[Opening Data provided section]

(** A successful construction had valid options and an initial index that
    selects a triple with a text label. *)
Lemma construction_ok_inv (opts : list val) (index : Z) :
  fst (Selector_new opts index) = Ok tt ->
  forallb valid_shape opts = true
  /\ exists label o1 o2,
       seq_getitem (map documented_triple opts) index
       = Ok (VTuple [VStr label; o1; o2]).
Proof.
  intros Hok. pose proof (construction_ok_valid _ _ Hok) as Hvalid.
  split; [assumption |].
  rewrite Selector_new_valid in Hok by assumption.
  set (self := with_button _prefix
                 (with_options (map documented_triple opts) blank)) in *.
  destruct (seq_getitem (map documented_triple opts) index)
    as [opt | e] eqn:Hget.
  - destruct (initial_option_triple _ _ Hvalid Hget)
      as [o0 [o1 [o2 ->]]].
    rewrite (@set_index_on_triple index self o0 o1 o2 Hget) in Hok.
    destruct o0; try discriminate. now eexists _, _, _.
  - unfold Selector__set_index in Hok.
    rewrite bind_gets, bind_lift in Hok.
    change (_options self) with (map documented_triple opts) in Hok.
    rewrite Hget in Hok. discriminate.
Qed.

(** The state that a successful construction leaves. *)
Lemma construction_ok_state (opts : list val) (index : Z) (self : Selector) :
  Selector_new opts index = (Ok tt, self) ->
  exists label o1 o2,
    seq_getitem (map documented_triple opts) index
    = Ok (VTuple [VStr label; o1; o2])
    /\ self
       = with_pop_up None
           (record (StoreIndex index)
              (with_index index
                 (record (SetText (_prefix ++ label))
                    (with_button (_prefix ++ label)
                       (with_button _prefix
                          (with_options (map documented_triple opts)
                             blank)))))).
Proof.
  intros Hnew.
  assert (Hok : fst (Selector_new opts index) = Ok tt) by now rewrite Hnew.
  apply construction_ok_inv in Hok as [Hvalid [label [o1 [o2 Hget]]]].
  exists label, o1, o2. split; [exact Hget |].
  rewrite Selector_new_valid in Hnew by assumption.
  rewrite (@set_index_on_triple index
             (with_button _prefix
                (with_options (map documented_triple opts) blank))
             (VStr label) o1 o2 Hget) in Hnew.
  now injection Hnew as <-.
Qed.

Lemma construction_consistent (opts : list val) (index : Z) (self : Selector) :
  Selector_new opts index = (Ok tt, self) ->
  _options self = map documented_triple opts /\ consistent self.
Proof.
  intros Hnew.
  destruct (construction_ok_state _ _ Hnew) as [label [o1 [o2 [Hget ->]]]].
  split; [reflexivity |].
  exists (VTuple [VStr label; o1; o2]), label, o2.
  split; [exact Hget |]. now repeat split.
Qed.

(** X5. Construction succeeds exactly when every raw option has a valid
    shape and the initial index selects (counting from the end when
    negative) an option whose label is text. *)
Theorem construction_succeeds_iff (opts : list val) (index : Z) :
  fst (Selector_new opts index) = Ok tt
  <-> forallb valid_shape opts = true
      /\ exists label o1 o2,
           seq_getitem (map documented_triple opts) index
           = Ok (VTuple [VStr label; o1; o2]).
Proof.
  split; [apply construction_ok_inv |].
  intros [Hvalid [label [o1 [o2 Hget]]]].
  rewrite Selector_new_valid by assumption.
  now rewrite (@set_index_on_triple index
           (with_button _prefix
              (with_options (map documented_triple opts) blank))
           (VStr label) o1 o2 Hget).
Qed.

Lemma construction_succeeds_iff_witness :
  fst (Selector_new [VStr (lit "Yes"); VTuple [VStr (lit "No"); VBool false]] (-1))
  = Ok tt.
Proof.
  apply (proj2 (construction_succeeds_iff
                  [VStr (lit "Yes"); VTuple [VStr (lit "No"); VBool false]]
                  (-1))).
  split; [reflexivity |].
  now exists (lit "No"), (VBool false), (VStr (lit "No")).
Defined.

(** X6. What a successful construction leaves: the documented triples as
    options, the given index stored, the pop-up closed, the button showing
    the prefix and the label of the selected option, a history of one text
    update and one store (no signal), and a Selector that is consistent:
    its [value] is defined. *)
Theorem construction_result (opts : list val) (index : Z) (self : Selector) :
  Selector_new opts index = (Ok tt, self) ->
  _options self = map documented_triple opts
  /\ _index self = index
  /\ _pop_up_widget self = None
  /\ history self = [SetText (_button self); StoreIndex index]
  /\ consistent self
  /\ exists value, Selector_value self = (Ok value, self).
Proof.
  intros Hnew.
  destruct (construction_consistent _ _ Hnew) as [_ Hc].
  destruct (construction_ok_state _ _ Hnew) as [label [o1 [o2 [Hget Hself]]]].
  subst self.
  split; [reflexivity |]. split; [reflexivity |]. split; [reflexivity |].
  split; [reflexivity |]. split; [exact Hc |].
  exists o2. unfold Selector_value. run.
  cbn [_options _index record with_index with_button with_pop_up
       with_options blank].
  rewrite Hget. reflexivity.
Qed.

Lemma construction_result_witness :
  _options (snd YesNo_new)
  = map documented_triple [VStr (lit "Yes"); VStr (lit "No")]
  /\ _index (snd YesNo_new) = 0
  /\ _pop_up_widget (snd YesNo_new) = None
  /\ history (snd YesNo_new) = [SetText (_button (snd YesNo_new)); StoreIndex 0]
  /\ consistent (snd YesNo_new)
  /\ exists value, Selector_value (snd YesNo_new) = (Ok value, snd YesNo_new).
Proof.
  apply (@construction_result [VStr (lit "Yes"); VStr (lit "No")] 0
           (snd YesNo_new)).
  reflexivity.
Defined.

(** X7. Normalization does not look at the label: when the options are
    valid but the one that the initial index selects has a label that is
    not text, construction raises [TypeError], with nothing shown, stored
    or emitted. *)
Theorem construction_label_not_text (opts : list val) (index : Z)
  (o0 o1 o2 : val) :
  forallb valid_shape opts = true ->
  seq_getitem (map documented_triple opts) index = Ok (VTuple [o0; o1; o2]) ->
  isinstance_str o0 = false ->
  exists self,
    Selector_new opts index = (Raise TypeError, self)
    /\ history self = []
    /\ _button self = _prefix.
Proof.
  intros Hvalid Hget Hlabel.
  rewrite Selector_new_valid by assumption.
  rewrite (@set_index_on_triple index
           (with_button _prefix
              (with_options (map documented_triple opts) blank))
           o0 o1 o2 Hget).
  destruct o0; try discriminate Hlabel; now eexists.
Qed.

Lemma construction_label_not_text_witness :
  exists self,
    Selector_new [VTuple [VInt 7]; VStr (lit "No")] 0 = (Raise TypeError, self)
    /\ history self = []
    /\ _button self = _prefix.
Proof.
  apply (@construction_label_not_text [VTuple [VInt 7]; VStr (lit "No")] 0
           (VInt 7) (VBool true) (VInt 7));
    reflexivity.
Defined.

(** ** Further properties: what every operation keeps *)

Lemma consistent_agree (self self' : Selector) :
  _options self' = _options self ->
  _index self' = _index self ->
  _button self' = _button self ->
  consistent self -> consistent self'.
Proof.
  intros Hopts Hindex Hbutton [opt [label [value [Hget [Hl [Hv Hb]]]]]].
  exists opt, label, value. rewrite Hopts, Hindex, Hbutton.
  now repeat split.
Qed.

Lemma index_setter_keeps (val : Z) (self : Selector) :
  consistent self ->
  consistent (snd (Selector_index_setter val self))
  /\ _options (snd (Selector_index_setter val self)) = _options self.
Proof.
  intros Hc.
  unfold Selector_index_setter, Selector__emit, Selector__set_index,
    SelectableIcon_set_text, bind, gets, lift, modify.
  destruct (seq_getitem (_options self) val) as [opt | e] eqn:Hopt;
    [| now split].
  destruct (getitem opt 2) as [v | e] eqn:Hv; [| now split].
  cbn [_options record]. rewrite Hopt.
  destruct (getitem opt 0) as [lbl | e] eqn:Hl.
  - destruct lbl as [| b | z | t | items | items]; cbn [str_add snd];
      try (split; [now apply (@consistent_agree self) | reflexivity]).
    split; [| reflexivity].
    exists opt, t, v.
    cbn [_options _index _button record with_index with_button].
    now repeat split.
  - cbn [snd]. split; [now apply (@consistent_agree self) | reflexivity].
Qed.

Lemma open_pop_up_keeps (self : Selector) :
  snd (PopUpLauncher_open_pop_up self) = self
  \/ exists d, snd (PopUpLauncher_open_pop_up self) = with_pop_up (Some d) self.
Proof.
  unfold PopUpLauncher_open_pop_up, Selector_create_pop_up, Selector_index.
  rewrite bind_bind, bind_gets. unfold bind.
  pose proof (dialog_init_pure (_index self) self) as Hpure.
  destruct (PopUpSelectDialog_init (_index self) self) as [[d | e] s1];
    cbn [snd] in Hpure; subst s1.
  - right. now exists d.
  - now left.
Qed.

Lemma perform_keeps (op : operation) (self : Selector) :
  consistent self ->
  consistent (snd (perform op self))
  /\ _options (snd (perform op self)) = _options self.
Proof.
  intros Hc. destruct op as [val | | | | i]; cbn [perform].
  - now apply index_setter_keeps.
  - destruct (open_pop_up_keeps self) as [-> | [d ->]].
    + now split.
    + split; [now apply (@consistent_agree self) | reflexivity].
  - split; [now apply (@consistent_agree self) | reflexivity].
  - rewrite bind_gets.
    destruct (_pop_up_widget self); [| now split].
    unfold PopUpSelectDialog_keypress. rewrite str_eqb_refl.
    split; [now apply (@consistent_agree self) | reflexivity].
  - unfold click_row. rewrite bind_gets.
    destruct (_pop_up_widget self) as [d |]; [| now split].
    destruct (nth_error (group d) i) as [[text cursor j | text] |];
      [| now split | now split].
    cbn [emit_click]. unfold PopUpSelectDialog_click, bind.
    destruct (index_setter_keeps j Hc) as [Hc' Hopts].
    destruct (Selector_index_setter j self) as [[[] | e] s1];
      cbn [snd] in *.
    + split; [now apply (@consistent_agree s1) | exact Hopts].
    + now split.
Qed.

Lemma perform_all_keeps (ops : list operation) (self : Selector) :
  consistent self ->
  consistent (perform_all ops self)
  /\ _options (perform_all ops self) = _options self.
Proof.
  revert self. induction ops as [| op ops IH]; intros self Hc;
    cbn [perform_all]; [now split |].
  destruct (perform_keeps op Hc) as [Hc' Hopts].
  destruct (IH _ Hc') as [Hc'' Hopts'].
  split; [assumption | congruence].
Qed.

Lemma consistent_value (self : Selector) :
  consistent self -> exists value, Selector_value self = (Ok value, self).
Proof.
  intros [opt [label [value [Hget [_ [Hv _]]]]]].
  exists value. unfold Selector_value. run. rewrite Hget. run.
  now rewrite Hv.
Qed.

(** X8. A consistent Selector stays consistent under any sequence of index
    assignments, pop-up openings and closings, escapes and row clicks,
    whichever of them succeed or raise: the current index always selects
    an option with a text label that the button shows, the options are
    never changed, and [value] returns without an error. *)
Theorem operations_keep_consistent (ops : list operation) (self : Selector) :
  consistent self ->
  consistent (perform_all ops self)
  /\ _options (perform_all ops self) = _options self
  /\ exists value,
       Selector_value (perform_all ops self)
       = (Ok value, perform_all ops self).
Proof.
  intros Hc. destruct (perform_all_keeps ops Hc) as [Hc' Hopts].
  split; [assumption |]. split; [assumption |].
  now apply consistent_value.
Qed.

Lemma operations_keep_consistent_witness :
  consistent
    (perform_all [OpenPopUp; ClickRow 0; AssignIndex 5; ClickRow 2;
                  OpenPopUp; PressEscape; AssignIndex (-1)]
       grouped_selector)
  /\ _options
       (perform_all [OpenPopUp; ClickRow 0; AssignIndex 5; ClickRow 2;
                     OpenPopUp; PressEscape; AssignIndex (-1)]
          grouped_selector)
     = _options grouped_selector
  /\ exists value,
       Selector_value
         (perform_all [OpenPopUp; ClickRow 0; AssignIndex 5; ClickRow 2;
                       OpenPopUp; PressEscape; AssignIndex (-1)]
            grouped_selector)
       = (Ok value,
          perform_all [OpenPopUp; ClickRow 0; AssignIndex 5; ClickRow 2;
                       OpenPopUp; PressEscape; AssignIndex (-1)]
            grouped_selector).
Proof.
  apply (@operations_keep_consistent
           [OpenPopUp; ClickRow 0; AssignIndex 5; ClickRow 2;
            OpenPopUp; PressEscape; AssignIndex (-1)]
           grouped_selector).
  exists (VTuple [VStr (lit "A"); VBool true; VStr (lit "A")]),
    (lit "A"), (VStr (lit "A")).
  now repeat split.
Defined.

(** X9. After a successful construction and any sequence of operations,
    the button and [value] speak of the same option: the current index
    selects one of the documented triples, the button shows the prefix
    followed by its label, and [value] returns its value. *)
Theorem constructed_selector_in_step (opts : list val) (index : Z)
  (self : Selector) (ops : list operation) :
  Selector_new opts index = (Ok tt, self) ->
  exists label selectable value,
    seq_getitem (map documented_triple opts) (_index (perform_all ops self))
    = Ok (VTuple [VStr label; selectable; value])
    /\ _button (perform_all ops self) = _prefix ++ label
    /\ Selector_value (perform_all ops self)
       = (Ok value, perform_all ops self).
Proof.
  intros Hnew.
  destruct (construction_consistent _ _ Hnew) as [Hopts Hc].
  assert (Hvalid : forallb valid_shape opts = true).
  { apply (construction_ok_valid opts index). now rewrite Hnew. }
  destruct (perform_all_keeps ops Hc)
    as [[opt [label [value [Hget [Hl [Hv Hb]]]]]] Hsame].
  rewrite Hsame, Hopts in Hget.
  destruct (initial_option_triple _ _ Hvalid Hget) as [o0 [o1 [o2 ->]]].
  rewrite getitem_triple_0 in Hl. rewrite getitem_triple_2 in Hv.
  injection Hl as ->. injection Hv as ->.
  exists label, o1, value. split; [exact Hget |]. split; [exact Hb |].
  unfold Selector_value. run. rewrite Hsame, Hopts, Hget. reflexivity.
Qed.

[Closing Data provided section]

Instructions for the task:
Among the lines of the data, find every one that holds "triples" and copy it.

Solution to this problem:
(** X6. What a successful construction leaves: the documented triples as
    selects one of the documented triples, the button shows the prefix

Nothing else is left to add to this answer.